US jobs market weakens at end of 2020
Edward Bell - Senior Director, Market Economics
Published Date: 11 January 2021
- Politics will again be thrust to the fore this week as Democratic policymakers in the US deliberate over whether to attempt again to impeach President Donald Trump for what they view as his part in provoking violent protests at the US capitol last week. Markets generally seem to be looking past the noise of the end of the Trump presidency and took relief in statements from President-elect Joe Biden that he would unveil substantial stimulus measures once he takes office.
- The US labour market weakened in December as lockdown measures shut in hospitality services across the nation. Total non-farm payrolls fell by 140k in December with around 500k jobs lost in the hospitality and leisure sector. Jobs growth managed to hold up in other sectors such as manufacturing (where social distancing can be easier) and professional and business services (likely allowing more working from home).
- Overall the unemployment rate in the US was steady at 6.7% thanks to more people leaving the workforce while fewer front-line services staff means that earnings were distorted upward as more lower-wage jobs came out of the labour market.
- Eurozone data showed the regional economy ended 2020 in slightly better conditions than anticipated although much of that may now be undone given that lockdown conditions have been reimposed in several economies. Retail sales fell 6.1% m/m for November but are not far off pre-pandemic levels while a measure of economic sentiment ticked up to 90.4 in December from 87.7 a month earlier. Inflationary pressures remain weak though, with the headline inflation rate at -0.3% for December.
- Egyptian CPI inflation dipped to 5.4% in December, from 5.7% the previous month. This was the slowest pace of price growth since October.

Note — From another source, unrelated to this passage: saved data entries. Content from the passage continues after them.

(** A completed actor no longer satisfies the condition of its block. *)
Definition settled (g : globals) : Prop :=
  forall a, completed a g = true -> moving cosf a g = false.

(** The arrays have the sizes of their declarations and the write cursor
    of the trail lies within the trail. *)
Definition well_formed (g : globals) : Prop :=
  length (compFlag g) = 12%nat /\ length (squarePos g) = 1000%nat /\
  0 <= index g <= indexMax.

(** Actors 7, 8 and 9 carry the same flag. *)
Definition e234_flags_agree (g : globals) : Prop :=
  completed A7 g = completed A8 g /\ completed A8 g = completed A9 g.

End Invariants.

(** The device calls of the static quads and of the recorded trail. *)
Definition static_calls : list d3d_call :=
  [ SetTransform (Translation (B32.of_Z (-3)) f1_5 f0); DrawPrimitive 0 4;
    SetTransform (Translation (B32.of_Z (-3)) (to_float (B64.opp (B64.lit 15 10))) f0);
    DrawPrimitive 0 4;
    SetTransform (Translation (to_float (B64.opp (B64.lit 13 10))) f1_5 f0);
    DrawPrimitive 0 4;
    SetTransform (Translation (to_float (B64.lit 1 2)) f1_5 f0); DrawPrimitive 0 4;
    SetTransform (Translation (to_float (B64.lit 23 10)) f1_5 f0); DrawPrimitive 0 4 ].

Definition square_calls (sq : square) : list d3d_call :=
  let '(x, y, a) := sq in
  [ SetTransform (MatMul (RotationZ a) (Translation x y f0)); DrawPrimitive 0 4 ].

Definition trail_calls (g : globals) : list d3d_call :=
  flat_map (fun i => square_calls (squarePos g !!! i)) (seq 0 (Z.to_nat (index g))).

(** A draw of the flat quad: four primitives of the strip. *)
Definition is_quad_draw (c : d3d_call) : bool :=
  match c with
  | DrawPrimitive _ 4 => true
  | _ => false
  end.

(** The calls of an actor block: world transforms and draws of the cuboid. *)
Definition cuboid_call (c : d3d_call) : Prop :=
  match c with
  | SetTransform _ | DrawPrimitive 0 18 => True
  | _ => False
  end.

(** A computation that only adds calls satisfying [P] to the device log. *)
Definition appends {A} (P : d3d_call -> Prop) (c : M A) : Prop :=
  forall e m, exists l, calls (snd (c e m)) = calls m ++ l /\ Forall P l.

(** The same, naming the calls added: those made from an empty log. *)
Definition logs {A} (P : d3d_call -> Prop) (c : M A) : Prop :=
  forall e g t l,
    calls (snd (c e (Machine g t l))) = l ++ calls (snd (c e (Machine g t []))) /\
    Forall P (calls (snd (c e (Machine g t [])))).

(** A computation that reads at most the next [n] readings of the clock:
    in two environments that agree on them (and on [BeginScene]) it returns
    the same result, having advanced the count of reads by at most [n]. *)
Definition reads_within {A} (n : nat) (c : M A) : Prop :=
  forall e e' m,
    begin_ok e = begin_ok e' ->
    (forall k, (ticks m <= k < ticks m + n)%nat -> clock e k = clock e' k) ->
    c e m = c e' m /\ (ticks m <= ticks (snd (c e m)) <= ticks m + n)%nat.

(** A positive finite number. *)
Definition is_positive_finite (x : spec_float) : bool :=
  match x with
  | S754_finite false _ _ => true
  | _ => false
  end.

(** ** Invariants used by the proofs *)

(** A full trail stays as it is through the actor blocks. *)
Definition trail_full_at (sq : list square) (g : globals) : Prop :=
  index g = indexMax /\ squarePos g = sq.

(** The invariant that carries the agreement of the three flags. *)
Definition e234_inv (g : globals) : Prop := well_formed g /\ e234_flags_agree g.

(** The latch of the hold and the time it holds. *)
Definition latch_is (b : bool) (v : float) (g : globals) : Prop :=
  endGet g = b /\ endTime g = v.

(** The [float] nearest to -1.9, which is above -1.9. *)
Definition I1_stop : float := to_float (B64.opp (B64.lit 19 10)).

(** The first two actors at the start, and after the first has passed its
    stop. *)
Definition at_start (g : globals) : Prop :=
  I1 g = B32.of_Z (-3) /\ I2 g = f1_5 /\ pretime g = B32.of_Z 0 /\
  flag_at (compFlag g) 0 = false /\ flag_at (compFlag g) 1 = false.

Definition arrived (flag0 : bool) (g : globals) : Prop :=
  I1 g = I1_stop /\ flag_at (compFlag g) 0 = flag0 /\
  flag_at (compFlag g) 1 = false.

Definition arriving (g : globals) : Prop :=
  arrived false g /\ I2_moving g = true /\ length (compFlag g) = 12%nat.

(** ** Observations on the device log *)

(** The calls a frame makes before its actor blocks. *)
Definition opening_calls (g : globals) : list d3d_call :=
  [Clear; BeginScene; SetupLights; SetupMatrices (g_aspect g);
   SetStreamSource g_pVB2]
  ++ static_calls ++ trail_calls g ++ [SetStreamSource g_pVB; SetFVF].

(** A draw of the cuboid: eighteen primitives of the strip. *)
Definition is_cuboid_draw (c : d3d_call) : bool :=
  match c with
  | DrawPrimitive _ 18 => true
  | _ => false
  end.

(** The calls that delimit a frame. *)
Definition is_scene_call (c : d3d_call) : bool :=
  match c with
  | Clear | BeginScene | EndScene | Present => true
  | _ => false
  end.

(** The number of cuboid draws in a log. *)
Definition cuboids (l : list d3d_call) : nat := length (filter is_cuboid_draw l).

Section Movers.

Variable cosf : float -> float.

(** What a block does for the actors [l] it owns: it draws one cuboid for
    each of them that is moving and leaves the conditions of the others as
    they are. *)
Definition draws_movers (l : list actor) (c : M unit) : Prop :=
  forall e m,
    cuboids (calls (snd (c e m))) =
      (cuboids (calls m) +
       sum_list_with (fun a => Nat.b2n (moving cosf a (vars m))) l)%nat /\
    forall b, ~ In b l ->
      moving cosf b (vars (snd (c e m))) = moving cosf b (vars m).

End Movers.

(** The trail has grown by at most [k] entries beyond its first [i0], which
    are those of [sq0]. *)
Definition trail_extends (sq0 : list square) (i0 k : Z) (g : globals) : Prop :=
  0 <= i0 /\ i0 <= index g <= i0 + k /\
  take (Z.to_nat i0) (squarePos g) = take (Z.to_nat i0) sq0.

(** While the latch is set, the flag of the actor [a] is set. *)
Definition latched_complete (a : actor) (g : globals) : Prop :=
  endGet g = true -> completed a g = true.

(** The place of an actor's block among the ten blocks of [Render]. *)
Definition block_of (a : actor) : nat :=
  match a with
  | A0 => 0 | A1 => 1 | A2 => 2 | A3 => 3 | A4 => 4 | A5 => 5 | A6 => 6
  | A7 | A8 | A9 => 7
  | A10 => 8 | A11 => 9
  end%nat.

Section Stopping.

Variable cosf : float -> float.

(** The actor [a] has stopped, and its flag is set once the first [i]
    blocks include its own. *)
Definition stopped_before (a : actor) (i : nat) (g : globals) : Prop :=
  well_formed g /\ moving cosf a g = false /\
  ((block_of a <? i)%nat = true -> completed a g = true).

End Stopping.

Section Stopped.

Variable cosf : float -> float.

(** The actor [a] has stopped at the position [p] with the phase
    reference [r]. *)
Definition stopped_at (a : actor) (p : list float) (r : float) (g : globals) : Prop :=
  moving cosf a g = false /\ position a g = p /\ phase a g = r.

End Stopped.

(** An input of the message loop that is a [WM_SIZE] message. *)
Definition is_resize (i : input) : bool :=
  match i with
  | Message msg _ => msg =? WM_SIZE
  | Frame _ => false
  end.

(** The draws of a device log, each with the vertex buffer that is bound
    when it is made: [src] at the start of the log, then the one of the last
    [SetStreamSource]. *)
Fixpoint draws_of (src : option vertex_buffer) (l : list d3d_call)
    : list (option vertex_buffer * Z * Z) :=
  match l with
  | [] => []
  | SetStreamSource vb :: l' => draws_of (Some vb) l'
  | DrawPrimitive start count :: l' => (src, start, count) :: draws_of src l'
  | _ :: l' => draws_of src l'
  end.

(** ** [InitGeometry] *)

Inductive HRESULT := S_OK | E_FAIL.

(** Which of the four device calls of [InitGeometry] succeed. *)
Record geometry_calls := GeometryCalls {
  create_vb : bool;
  lock_vb : bool;
  create_vb2 : bool;
  lock_vb2 : bool
}.

Definition vec3 : Type := float * float * float.

(** A vertex buffer: [50 * 2 * sizeof(CUSTOMVERTEX)] bytes hold 100
    vertices; a vertex holds what was last written to it, if anything was. *)
Abbreviation buffer := (list (option vec3)).
Definition new_buffer : buffer := replicate (50 * 2) None.

(** The two globals [g_pVB] and [g_pVB2]: [None] is [NULL]. *)
Record geometry := Geometry {
  vb : option buffer;
  vb2 : option buffer
}.

(** [float len = 0.1f]. *)
Definition len : float := B32.lit 1 10.

(** [pVertices[i].position = v], for the assignments in source order. *)
Definition write_vertices (ws : list (nat * vec3)) (b : buffer) : buffer :=
  foldl (fun b w => <[fst w := Some (snd w)]> b) b ws.

(** Lines 116-140. *)
Definition cuboid_vertices : list (nat * vec3) :=
  let l := len in let n := B32.opp len in let z := B32.of_Z 0 in
  [ (0, (n, n, n)); (1, (n, l, n)); (2, (l, n, n)); (3, (l, l, n));
    (4, (l, n, l)); (5, (l, l, l)); (6, (n, n, l)); (7, (n, l, l));
    (8, (n, n, n)); (9, (n, l, n)); (10, (l, l, n)); (11, (l, l, l));
    (12, (n, l, l)); (13, (n, l, n)); (14, (n, n, n)); (15, (l, n, n));
    (16, (l, n, l)); (17, (n, n, l)); (18, (n, n, n));
    (19, (n, n, z)); (20, (n, l, z)); (21, (l, l, z)); (22, (l, n, z));
    (23, (n, n, z)) ]%nat.

(** Lines 160-164. *)
Definition quad_vertices : list (nat * vec3) :=
  let l := len in let n := B32.opp len in let z := B32.of_Z 0 in
  [ (0, (n, n, z)); (1, (n, l, z)); (2, (l, l, z)); (3, (l, n, z));
    (4, (n, n, z)) ]%nat.

(** Lines 99-169, from the start-up state in which both pointers are
    [NULL]. *)
Definition InitGeometry (r : geometry_calls) : HRESULT * geometry :=
  if negb (create_vb r) then (E_FAIL, Geometry None None)
  else if negb (lock_vb r) then (E_FAIL, Geometry (Some new_buffer) None)
  else
    let b := write_vertices cuboid_vertices new_buffer in
    if negb (create_vb2 r) then (E_FAIL, Geometry (Some b) None)
    else if negb (lock_vb2 r) then (E_FAIL, Geometry (Some b) (Some new_buffer))
    else (S_OK, Geometry (Some b) (Some (write_vertices quad_vertices new_buffer))).

(** The buffer a [vertex_buffer] of the device log stands for. *)
Definition buffer_of (geo : geometry) (v : vertex_buffer) : option buffer :=
  match v with
  | g_pVB => vb geo
  | g_pVB2 => vb2 geo
  end.

(** Whether [InitGeometry] has written the vertex [i] of a buffer. *)
Definition written (b : option buffer) (i : nat) : bool :=
  match b with
  | Some l => match l !! i with Some (Some _) => true | _ => false end
  | None => false
  end.

(** Direct3D's rule for [D3DPT_TRIANGLESTRIP]: a draw of [count]
    primitives from [start] reads the [count + 2] vertices from [start]
    on. *)
Definition strip_vertices (start count : Z) : list nat :=
  seq (Z.to_nat start) (Z.to_nat count + 2).

(** ** More concrete inputs *)

(** A frame in which every clock read returns [now] and [BeginScene]
    fails. *)
Definition lost_device (now : Z) : env := Env (fun _ => now) false.

(** The [lParam] of a [WM_SIZE] message for a client area of 1264 by
    761. *)
Definition sized_1264_761 : Z := 761 * 65536 + 1264.

(** All four device calls of [InitGeometry] succeed. *)
Definition geometry_ok : geometry_calls := GeometryCalls true true true true.

Section Running.

Variable cosf : float -> float.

US jobs market weakens at end of December
Source: Bloomberg, Emirates NBD Research
Fixed Income
- Treasury markets in the US continued to fall as investors price in a wave of inflationary stimulus from the incoming Biden administration. Remarkably, markets generally looked past the political unrest in the US capital last week and focused on data and upcoming changes to policy. The curve has continued to steepen with the 10yr UST yield breaching and holding above the 1% threshold, a gain of 20bps last week, while the 2yr closed up 1bp at 0.1329%.
- Bond markets were mixed with US treasuries declining along with peers in Europe while Asian and high-yield debt were relative outperformers. EM bonds slipped last week, declining by 0.8% among USD-denominated issues.
- FAB priced a USD 500m 5yr sukuk at 90bps over midswaps, the second regional issuance so far this year following Emirates NBD earlier in the week.
FX
- The dollar recovered some ground last week with the DXY index up 0.18% despite the political noise affecting the transition of power from the Trump administration to President-elect Joe Biden. A pop in the 10yr UST to over 1% is also likely helping direct flows toward the dollar, seemingly at the expense of EM currencies.
- EURUSD retreated from an intra-week high of 1.2349 against the dollar to settle at 1.222. The spectre of lockdowns dragging down the European economy in Q1 2021 appears quite real as case loads there escalate sharply. Case in point was the performance of GBP last week, slipping by nearly 0.8% against the dollar as lockdown measures are strengthened.
- Among the commodity exposed FX, price action was stronger against the dollar thanks to the performance of industrial materials generally last week. A softer than anticipated Canadian jobs report saw the loonie weaken toward the backend of the week but not enough to derail weekly gains.
Equities
- Despite an unexpectedly negative non-farm payrolls report at the close of the week, global equity indices continued to tick higher on the back of expectations of greater spending under a Democratic Party-controlled White House and Congress. In the US itself, the Dow Jones, S&P 500 and the NASDAQ added 1.6%, 1.8% and 2.4% w/w. This meant new record highs for the S&P 500 and the NASDAQ.
- European stocks were similarly frothy as the STOXX 600 closed up 3.0% w/w despite renewed lockdown restrictions across the continent. Positive data at the end of the week in the form of a surprise fall in the Eurozone unemployment rate and a stronger than anticipated industrial production reading from Germany added to the optimism driven by the US elections. The DAX gained 2.4% w/w and the CAC 2.8%.
Commodities
- Oil prices had their strongest week since November with Brent futures gaining 8% to close the week at USD 55.99/b while WTI closed at USD 52.24/b, a gain of 7.7%. The primary propellant was the announcement from Saudi Arabia for its voluntary additional cuts to production, helping to keep Q1 balances in deficit. OPEC releases their monthly oil market report this week with all eyes on whether they will cut their demand projections for 2021.
- Elsewhere industrial metals were the primary gainers in the commodity markets with copper up 4.7% to break over USD 8,000/tonne. Precious metals sold off in line with the moves higher in yields with gold down 2.6% and silver off by 3.7% over the week.